I want to try swimming and more exploring in larger spaces once he is back on his feet in addition to wheeling, but right now he can't really stand up for long much less move on his own so I have to stick with helping him toddle around during these feedings to get a little bit of exercise.

+++++

This last feeding about 9:30-10:30 went very well, he ate most of his food on his own from the dish with me supporting his weight so he could stand. The little bit he left in the bottom of the bowl I mixed with 6ml of water and we syringed that; he seems to take the water better if it has a little bit of the food in it, I guess he just dislikes the taste of water right now? Or perhaps he is too tired after eating to drink in the usual fashion from a dish. I've been offering water in a dish, but so far no interest.

Plenty of urine, not so much stool, BUT what was passed was more normal in consistency and color than previous days so that is progress. Hopefully the Benebac is helping put things to rights in his little GI tract!


----------



## Kalandra (Aug 25, 2008)

If he starts to show signs of dehydration, get him another sub-q. If you are comfortable with needles, ask your vet for a bag of lactated ringers, syringes & needles to do them at home. Also ask for the amount to give. If a hedgehog is vomiting, has diarrhea, or just not drinking enough, you sometimes need to give them a sub-q to help support them. The bag of lactated ringers shouldn't cost much. My last bag cost just over $5 US in May and my vet gave me the needles (I had syringes on hand already).

Sub-qs are not hard to do, they just get injected under the skin. If you have never given a shot under the skin, you may want to ask your vet to show you how.


----------



## Alastrina (Sep 18, 2009)

Charley was pretty dehydrated at the vet's office the other day when he received 20ml of fluids via sub-q from the vet.

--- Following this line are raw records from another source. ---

(* ===== verification/Metadata.v ===== *)
(** * Bounded metadata

    [crates/runtime-core/src/failures.rs]: failure records whose text and frame
    count are bounded on construction, and [envelope.rs]: trace contexts with
    bounded baggage, message options and their inheritance by child events. *)
From S2P Require Import Prelude Collections Text Types.

(** ** Failure records *)
Definition handler_max : nat := 128.
Definition exception_max : nat := 128.
Definition file_max : nat := 256.
Definition function_max : nat := 128.
Definition max_frames : nat := 8.

Definition bounded (value : string) (max : nat) : string := truncate_str value max.

Module Failures.
Definition frame_new (file : string) (line : N) (function : string) : FailureFrame := {|
  ff_file := bounded file file_max;
  ff_line := line;
  ff_function := bounded function function_max;
  ff_truncated := (N.of_nat file_max <? str_len file)%N ||
                  (N.of_nat function_max <? str_len function)%N
|}.

Definition details_new (phase : FailurePhase) (handler exception_type : string)
    (frames : list FailureFrame) : FailureDetails :=
  let frames_truncated := bool_decide (max_frames < length frames) in
  let text_truncated := (N.of_nat handler_max <? str_len handler)%N ||
                        (N.of_nat exception_max <? str_len exception_type)%N in
  let frames := take max_frames frames in
  let frame_text_truncated := existsb ff_truncated frames in {|
    fd_phase := phase;
    fd_handler := bounded handler handler_max;
    fd_exception_type := bounded exception_type exception_max;
    fd_frames := frames;
    fd_truncated := frames_truncated || frame_text_truncated || text_truncated
  |}.

Definition with_truncated (d : FailureDetails) (truncated : bool) : FailureDetails := {|
  fd_phase := fd_phase d; fd_handler := fd_handler d;
  fd_exception_type := fd_exception_type d; fd_frames := fd_frames d;
  fd_truncated := fd_truncated d || truncated
|}.
End Failures.

(** ** Trace contexts *)
Definition max_baggage : N := 8.
Definition max_key_bytes : N := 64.
Definition max_value_bytes : N := 256.
Definition max_baggage_bytes : N := 1024.

(** [byte.is_ascii_alphanumeric() || b"_.-".contains(&byte)] *)
Definition baggage_byte (b : byte) : bool :=
  byte_in b 48 57 || byte_in b 65 90 || byte_in b 97 122 ||
  byte_in b 95 95 || byte_in b 46 46 || byte_in b 45 45.
Definition key_valid (key : string) : bool :=
  negb (str_len key =? 0)%N && (str_len key <=? max_key_bytes)%N &&
  forallb baggage_byte (bytes_of key).

Module Trace.
(** The loop over the baggage, with the entries accepted so far and their
    total size. *)
Fixpoint normalize (baggage normalized : list (string * string)) (total : N) :
    error + list (string * string) :=
  match baggage with
  | [] => inr normalized
  | (key, value) :: baggage =>
      if negb (key_valid key) || (max_value_bytes <? str_len value)%N
      then inl Error.InvalidMetadata
      else if negb (forallb (λ p : string * string, bool_decide (p.1 ≠ key)) normalized)
      then inl Error.InvalidMetadata
      else match checked_add usize_max total (str_len key) ≫=
                 (λ size, checked_add usize_max size (str_len value)) with
           | None => inl Error.InvalidMetadata
           | Some total =>
               if (max_baggage_bytes <? total)%N then inl Error.InvalidMetadata
               else normalize baggage (normalized ++ [(key, value)]) total
           end
  end.

Definition new (trace_id span_id : list byte) (sampled : bool)
    (baggage : list (string * string)) : error + TraceContext :=
  if forallb (λ b, bool_decide (Byte.to_N b = 0%N)) trace_id ||
     forallb (λ b, bool_decide (Byte.to_N b = 0%N)) span_id
  then inl Error.InvalidMetadata
  else if (max_baggage <? N.of_nat (length baggage))%N then inl Error.InvalidMetadata
  else match normalize baggage [] 0 with
       | inl e => inl e
       | inr normalized => inr (MkTrace trace_id span_id sampled normalized)
       end.

Definition charged_bytes (t : TraceContext) : N :=
  24 + 1 + sum_by (λ p : string * string, str_len p.1 + str_len p.2)%N (baggage t).
End Trace.

Module Options.
Definition validate (o : MessageOptions) : bool :=
  negb (bool_decide (mo_correlation_id o = Some 0%N) ||
        bool_decide (mo_causation_id o = Some 0%N)).
Definition charged_bytes (o : MessageOptions) : N :=
  from_option Trace.charged_bytes 0%N (mo_trace o).
End Options.

(** The options an event caused by this one inherits. *)
Definition child_options (e : Envelope) (source : ActorRef) : MessageOptions := {|
  mo_source := Some source;
  mo_deadline := env_deadline e;
  mo_correlation_id := Some (default (env_event_id e) (env_correlation_id e));
  mo_causation_id := Some (env_event_id e);
  mo_trace := env_trace e
|}.

(** ** Specification *)

(** What a well-formed baggage list is, independently of the loop. *)
Record baggage_ok (l : list (string * string)) : Prop := {
  bo_keys : NoDup l.*1;
  bo_entries p : p ∈ l → key_valid p.1 = true ∧ (str_len p.2 ≤ max_value_bytes)%N;
  bo_total : (sum_by (λ p : string * string, str_len p.1 + str_len p.2)%N l ≤ max_baggage_bytes)%N
}.

(** A frame or text of a stored failure is within its bounds. *)
Definition frame_bounded (f : FailureFrame) : Prop :=
  String.length (ff_file f) ≤ file_max ∧ String.length (ff_function f) ≤ function_max.
Definition details_bounded (d : FailureDetails) : Prop :=
  String.length (fd_handler d) ≤ handler_max ∧
  String.length (fd_exception_type d) ≤ exception_max ∧
  length (fd_frames d) ≤ max_frames ∧ Forall frame_bounded (fd_frames d).

(** ** Lemmas *)
Lemma baggage_ok_app_inv l1 l2 : baggage_ok (l1 ++ l2) → baggage_ok l1.
Proof.
  intros [Hk He Ht]. split.
  - rewrite fmap_app in Hk. by apply NoDup_app in Hk as (? & _).
  - intros p Hp. apply He. set_solver.
  - rewrite sum_by_app in Ht. lia.
Qed.

Lemma baggage_ok_snoc l key value :
  baggage_ok l → key_valid key = true → (str_len value ≤ max_value_bytes)%N → key ∉ l.*1 →
  (sum_by (λ p : string * string, str_len p.1 + str_len p.2)%N l + (str_len key + str_len value)
     ≤ max_baggage_bytes)%N →
  baggage_ok (l ++ [(key, value)]).
Proof.
  intros [Hk He Ht] Hkey Hval Hni Htot. split.
  - rewrite fmap_app. apply NoDup_app. split; [done|]. split; [set_solver|]. apply NoDup_singleton.
  - intros p [Hp| ->%list_elem_of_singleton]%elem_of_app; [by apply He|done].
  - rewrite sum_by_app. simpl. lia.
Qed.

Lemma forallb_fresh (l : list (string * string)) key :
  forallb (λ p : string * string, bool_decide (p.1 ≠ key)) l = true ↔ key ∉ l.*1.
Proof.
  rewrite forallb_forall, list_elem_of_fmap. split.
  - intros H ([k v] & -> & Hin%list_elem_of_In). specialize (H _ Hin).
    by apply bool_decide_eq_true in H.
  - intros H [k v] Hin%list_elem_of_In. apply bool_decide_eq_true. intros <-. apply H.
    by exists (k, v).
Qed.

Definition baggage_size (l : list (string * string)) : N :=
  sum_by (λ p : string * string, str_len p.1 + str_len p.2)%N l.

(** The loop accepts exactly the well-formed baggage and keeps it as it is. *)
Lemma normalize_spec l acc :
  baggage_ok acc →
  (baggage_ok (acc ++ l) ∧ Trace.normalize l acc (baggage_size acc) = inr (acc ++ l)) ∨
  (¬ baggage_ok (acc ++ l) ∧ Trace.normalize l acc (baggage_size acc) = inl Error.InvalidMetadata).
Proof.
  revert acc. induction l as [|[key value] l IH]; intros acc Hacc; simpl.
  { left. by rewrite app_nil_r. }
  assert (∀ P : Prop, (baggage_ok (acc ++ (key, value) :: l) → P) → ¬ P →
    ¬ baggage_ok (acc ++ (key, value) :: l)) as Hcontra by tauto.
  destruct (key_valid key) eqn:Hkey; simpl; last first.
  { right. split; [|done]. intros [_ He _]. destruct (He (key, value)) as [? _]; [set_solver|].
    simpl in *. congruence. }
  destruct (max_value_bytes <? str_len value)%N eqn:Hval.
  { right. split; [|done]. intros [_ He _]. destruct (He (key, value)) as [_ ?]; [set_solver|].
    simpl in *. lia. }
  destruct (forallb _ acc) eqn:Hfresh; simpl; last first.
  { right. split; [|done]. intros [Hk _ _]. apply not_true_iff_false in Hfresh. apply Hfresh.
    apply forallb_fresh. rewrite fmap_app in Hk. apply NoDup_app in Hk as (_ & Hk & _).
    intros Hin. apply (Hk _ Hin). simpl. set_solver. }
  apply forallb_fresh in Hfresh.
  pose proof (bo_total _ Hacc) as Hsz. fold (baggage_size acc) in Hsz.
  assert (N.of_nat (String.length key) ≤ max_key_bytes)%N as Hklen.
  { unfold key_valid, str_len in Hkey. lia. }
  assert (str_len key ≤ max_key_bytes)%N as Hklen' by done.
  unfold checked_add. unfold max_value_bytes, max_key_bytes, max_baggage_bytes, usize_max, u64_max in *.
  rewrite decide_True by lia. simpl. rewrite decide_True by lia. simpl.
  destruct (1024 <? _)%N eqn:Htot.
  { right. split; [|done]. intros [_ _ Ht]. rewrite sum_by_app in Ht. simpl in Ht.
    fold (baggage_size acc) in Ht. unfold max_baggage_bytes in Ht. lia. }
  replace (baggage_size acc + str_len key + str_len value)%N
    with (baggage_size (acc ++ [(key, value)]))
    by (unfold baggage_size; rewrite sum_by_app; simpl; lia).
  replace (acc ++ (key, value) :: l) with ((acc ++ [(key, value)]) ++ l) by by rewrite <- app_assoc.
  apply IH. apply baggage_ok_snoc; try done; unfold max_value_bytes, max_baggage_bytes; [lia|].
  fold (baggage_size acc). lia.
Qed.

Lemma baggage_ok_nil : baggage_ok [].
Proof. split; [constructor|set_solver|done]. Qed.

Lemma bounded_length s max : String.length (bounded s max) ≤ max.
Proof. apply truncate_str_len. Qed.

Lemma bounded_valid s max :
  utf8_valid (bytes_of s) = true → utf8_valid (bytes_of (bounded s max)) = true.
Proof.
  intros Hv. unfold bounded, truncate_str. rewrite bytes_of_of_bytes. by apply truncate_bytes_valid.
Qed.

Lemma bounded_id s max : String.length s ≤ max → bounded s max = s.
Proof.
  intros Hl. unfold bounded, truncate_str. rewrite truncate_bytes_id by by rewrite length_bytes_of.
  apply String.string_of_list_byte_of_string.
Qed.

(** ** Properties *)

(** [TraceContext::new] accepts exactly the contexts whose identifiers are
    not all zero and whose baggage has at most eight entries with distinct
    keys of allowed characters, keys, values and total size within their
    bounds; it keeps what it accepts unchanged and its charge is at most 1049
    bytes. *)
Theorem trace_new_exact trace_id span_id s l :
  let ok := (∃ b, b ∈ trace_id ∧ Byte.to_N b ≠ 0%N) ∧ (∃ b, b ∈ span_id ∧ Byte.to_N b ≠ 0%N) ∧
            (N.of_nat (length l) ≤ max_baggage)%N ∧ baggage_ok l in
  (ok ∧ Trace.new trace_id span_id s l = inr (MkTrace trace_id span_id s l) ∧
   (Trace.charged_bytes (MkTrace trace_id span_id s l) ≤ 1049)%N) ∨
  (¬ ok ∧ Trace.new trace_id span_id s l = inl Error.InvalidMetadata).
Proof.
  intros ok. unfold Trace.new.
  assert (∀ bs, forallb (λ b, bool_decide (Byte.to_N b = 0%N)) bs = false ↔
    ∃ b, b ∈ bs ∧ Byte.to_N b ≠ 0%N) as Hzero.
  { intros bs. induction bs as [|b bs IH]; simpl; [set_solver|].
    rewrite andb_false_iff, IH, bool_decide_eq_false. setoid_rewrite elem_of_cons. naive_solver. }
  destruct (forallb _ trace_id) eqn:Ht.
  { right. split; [|done]. intros (H%Hzero & _). congruence. }
  destruct (forallb _ span_id) eqn:Hs; simpl.
  { right. split; [|done]. intros (_ & H%Hzero & _). congruence. }
  destruct (max_baggage <? _)%N eqn:Hl.
  { right. split; [|done]. intros (_ & _ & ? & _). lia. }
  destruct (normalize_spec l [] baggage_ok_nil) as [[Hok Hn]|[Hok Hn]]; simpl in *;
    change (baggage_size []) with 0%N in Hn; rewrite Hn.
  - left. split; [|split; [done|]].
    + split; [by apply Hzero|]. split; [by apply Hzero|]. split; [lia|done].
    + unfold Trace.charged_bytes. simpl. pose proof (bo_total _ Hok) as Htot.
      unfold max_baggage_bytes in Htot. lia.
  - right. split; [|done]. by intros (_ & _ & _ & ?).
Qed.

(** A failure record keeps at most eight frames and each of its texts within
    its byte bound; when nothing was cut it keeps everything and is not marked,
    and its texts stay valid UTF-8. *)
Theorem failure_details_bounded phase handler exception_type (frames : list FailureFrame) :
  Forall frame_bounded frames →
  let d := Failures.details_new phase handler exception_type frames in
  details_bounded d ∧
  (fd_truncated d = false ↔
     String.length handler ≤ handler_max ∧ String.length exception_type ≤ exception_max ∧
     length frames ≤ max_frames ∧ Forall (λ f, ff_truncated f = false) frames) ∧
  (fd_truncated d = false →
     fd_handler d = handler ∧ fd_exception_type d = exception_type ∧ fd_frames d = frames) ∧
  (utf8_valid (bytes_of handler) = true → utf8_valid (bytes_of (fd_handler d)) = true) ∧
  (utf8_valid (bytes_of exception_type) = true →
     utf8_valid (bytes_of (fd_exception_type d)) = true).
Proof.
  intros Hframes d.
  assert (fd_truncated d = false ↔
     String.length handler ≤ handler_max ∧ String.length exception_type ≤ exception_max ∧
     length frames ≤ max_frames ∧ Forall (λ f, ff_truncated f = false) frames) as Hcut.
  { unfold d, Failures.details_new. simpl. rewrite !orb_false_iff, bool_decide_eq_false.
    assert (existsb ff_truncated (take max_frames frames) = false ↔
      Forall (λ f, ff_truncated f = false) (take max_frames frames)) as ->.
    { generalize (take max_frames frames). intros l. induction l as [|f l IH]; simpl; [done|].
      by rewrite orb_false_iff, Forall_cons, IH. }
    unfold str_len. split.
    - intros [[Hn Hf] [Hh He]]. rewrite take_ge in Hf by lia. split; [lia|]. split; [lia|].
      split; [lia|done].
    - intros (Hh & He & Hn & Hf). rewrite take_ge by lia. split; [split; [lia|done]|].
      unfold handler_max, exception_max in *. lia. }
  split; [|split; [done|split; [|split; apply bounded_valid]]].
  - split; [apply bounded_length|]. split; [apply bounded_length|]. split.
    + unfold d. simpl. rewrite length_take. lia.
    + unfold d. simpl. by apply Forall_take.
  - intros (Hh & He & Hn & Hf)%Hcut. unfold d. simpl. rewrite !bounded_id by done.
    rewrite take_ge by done. done.
Qed.

Lemma failure_details_bounded_witness :
  let f := Failures.frame_new "a.py" 3 "f" in
  Forall frame_bounded [f] ∧ details_bounded (Failures.details_new Handler "h" "E" [f]).
Proof.
  intros f. assert (Forall frame_bounded [f]) as Hf.
  { constructor; [|constructor]. split; apply bounded_length. }
  split; [exact Hf|]. exact (proj1 (failure_details_bounded Handler "h" "E" [f] Hf)).
Defined.

(** Every frame the constructor builds is within its bounds, and a frame
    that is not marked truncated keeps its texts. *)
Theorem frame_new_bounded file line function :
  let f := Failures.frame_new file line function in
  frame_bounded f ∧
  (ff_truncated f = false → ff_file f = file ∧ ff_function f = function).
Proof.
  intros f. split; [split; apply bounded_length|].
  unfold f. simpl. rewrite orb_false_iff. unfold str_len. intros [? ?].
  split; apply bounded_id; unfold file_max, function_max in *; lia.
Qed.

I'll admit I am not comfortable giving him an injection as I have no idea how, and I would have to ask the vet how to show me; my husband is experienced in giving IV's to humans, horse, and dogs, but admits he's not sure if he could give an injection to Charley or our other boys either. I might have to get the vet to show me how and ask how much the supplies would be to keep them as a part of my emergency kit.

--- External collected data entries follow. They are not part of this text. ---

(** Tickets only progress: a terminal report never changes, a ticket that is
    gone never comes back. *)
Record pub_evolves (t t' : PublicationTable) : Prop := {
  pe_next : (pt_next_id t ≤ pt_next_id t')%N;
  pe_limits : pt_limit t' = pt_limit t ∧ pt_per_source t' = pt_per_source t;
  pe_gone id : (id < pt_next_id t)%N → pt_tickets t !! id = None → pt_tickets t' !! id = None;
  pe_final id ts r : pt_tickets t !! id = Some ts → ts_status ts = PTerminal r →
    pt_tickets t' !! id = None ∨ ∃ ts', pt_tickets t' !! id = Some ts' ∧ ts_status ts' = PTerminal r
}.
#[export] Instance pub_evolves_refl : Reflexive pub_evolves.
Proof. intros t. split; [lia|done|done|]. intros id ts r Hts Hr. right. eauto. Qed.
Lemma pub_evolves_trans t1 t2 t3 :
  (∀ id ts, pt_tickets t1 !! id = Some ts → (id < pt_next_id t1)%N) → pub_evolves t1 t2 → pub_evolves t2 t3 → pub_evolves t1 t3.
Proof.
  intros Hc [N1 [L1 P1] G1 F1] [N2 [L2 P2] G2 F2]. split; [lia|split; congruence|..].
  - intros id Hlt Hn. apply G2; [lia|]. by apply G1.
  - intros id ts r Hts Hr. destruct (F1 id ts r Hts Hr) as [Hn|(ts' & Hts' & Hr')]; [|by eapply F2].
    left. apply G2; [|done]. apply Hc in Hts. lia.
Qed.
(** A change of one live ticket that was not terminal, or that keeps its
    status. *)
Lemma pub_evolves_ticket t t' id :
  (∀ ts, pt_tickets t !! id = Some ts → is_terminal (ts_status ts) = true →
     ∀ ts', pt_tickets t' !! id = Some ts' → ts_status ts' = ts_status ts) →
  (is_Some (pt_tickets t !! id) ∨ (pt_next_id t ≤ id)%N) →
  (∀ id', id' ≠ id → pt_tickets t' !! id' = pt_tickets t !! id') →
  (pt_next_id t ≤ pt_next_id t')%N → pt_limit t' = pt_limit t → pt_per_source t' = pt_per_source t →
  pub_evolves t t'.
Proof.
  intros Hst Hsome Hoth Hn Hl Hp. split; [done|done|..].
  - intros id' Hlt Hnone. destruct (decide (id' = id)) as [->|Hne]; [|by rewrite Hoth].
    destruct Hsome as [[ts Hts]|?]; [congruence|lia].
  - intros id' ts r Hts Hr. destruct (decide (id' = id)) as [->|Hne]; [|rewrite Hoth by done; eauto].
    destruct (pt_tickets t' !! id) as [ts'|] eqn:Hts'; [|by left]. right. exists ts'. split; [done|].
    rewrite (Hst ts Hts); [done|by rewrite Hr|done].
Qed.

(** ** Ready sources *)
Lemma ready_source_fields s t :
  pt_entries (Publications.ready_source s t) = pt_entries t ∧
  pt_by_source (Publications.ready_source s t) = pt_by_source t ∧
  pt_deadlines (Publications.ready_source s t) = pt_deadlines t ∧
  pt_next_id (Publications.ready_source s t) = pt_next_id t ∧
  pt_limit (Publications.ready_source s t) = pt_limit t ∧
  pt_per_source (Publications.ready_source s t) = pt_per_source t ∧
  pt_total (Publications.ready_source s t) = pt_total t ∧
  pt_counts (Publications.ready_source s t) = pt_counts t ∧
  pt_snapshot_entries (Publications.ready_source s t) = pt_snapshot_entries t ∧
  pt_tickets (Publications.ready_source s t) = pt_tickets t.
Proof. unfold Publications.ready_source. destruct (_ && _)%bool; simpl; auto 20. Qed.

How long did your bag of fluids last (as in, expiration date)?

Since I have started doubling the amount of water he is receiving at each feeding (we're up to 6ml per feeding now) and he receives a feeding every 4 hours, I would say he is getting sufficient fluids for now since I am his sole source of them; he is in his travel crate so he cannot hurt himself moving around on his own, and while it does have the little food and water tray that can hang on the door I have kept it out in case he fell into it while I was not there and either made a mess, hurt himself, or both.

The vet mentioned that 40-60ml daily was a good target range for water for small animals such as rabbits, but was unsure if our APHs had the same requirement because their African ancestry might give them the ability to operate on less water. Charley is getting between 35 and 40ml right now, I am working up slowly to increasing his water intake, but he is urinating frequently and it is a light color, so I believe this indicates for now he is much better in terms of hydration.


----------



## hanhan27 (May 12, 2011)

Alastrina, I agree that light yellow urine is a good thing. In humans and animals alike, dark yellow urine is a very indicative sign of dehydration.

Also, this may or may not help, but I'll share with you anyway.

When I was 15 or so, we had 2 dogs (Annie the springer spaniel, and Jasmine the rott) and they were very good girls. We lived on 15 acres of property, surrounded by woods and corn fields, and allowed them to roam our property once or twice a day instead of tying them out. Once in a very great while, they would be gone for hours at a time, but they both loved the thrill of hunting rabbits and we never worried. They always stuck together and came home at the same time.

One night, Annie and Jasmine were out running, and Jasmine came home... without Annie. It was about 5pm when we realized that Annie was no where in sight, and I was worried. I stayed outside til about 9pm, calling her name, wandering the woods looking for her, etc, with no luck. My mom finally made me go to bed around 11 that night, and she still hadn't come home. The next morning, my mom woke me up to tell me that Annie came home but something was wrong. Annie couldn't walk because her back legs were giving out on her. We took her to the vet, spent $1000 on tests to be told that they didn't know what was wrong with her, and took her home. We did some research online and came to the conclusion that she had Coonhound Paralysis (http://www.petwave.com/Dogs/Dog-Health- ... lysis.aspx)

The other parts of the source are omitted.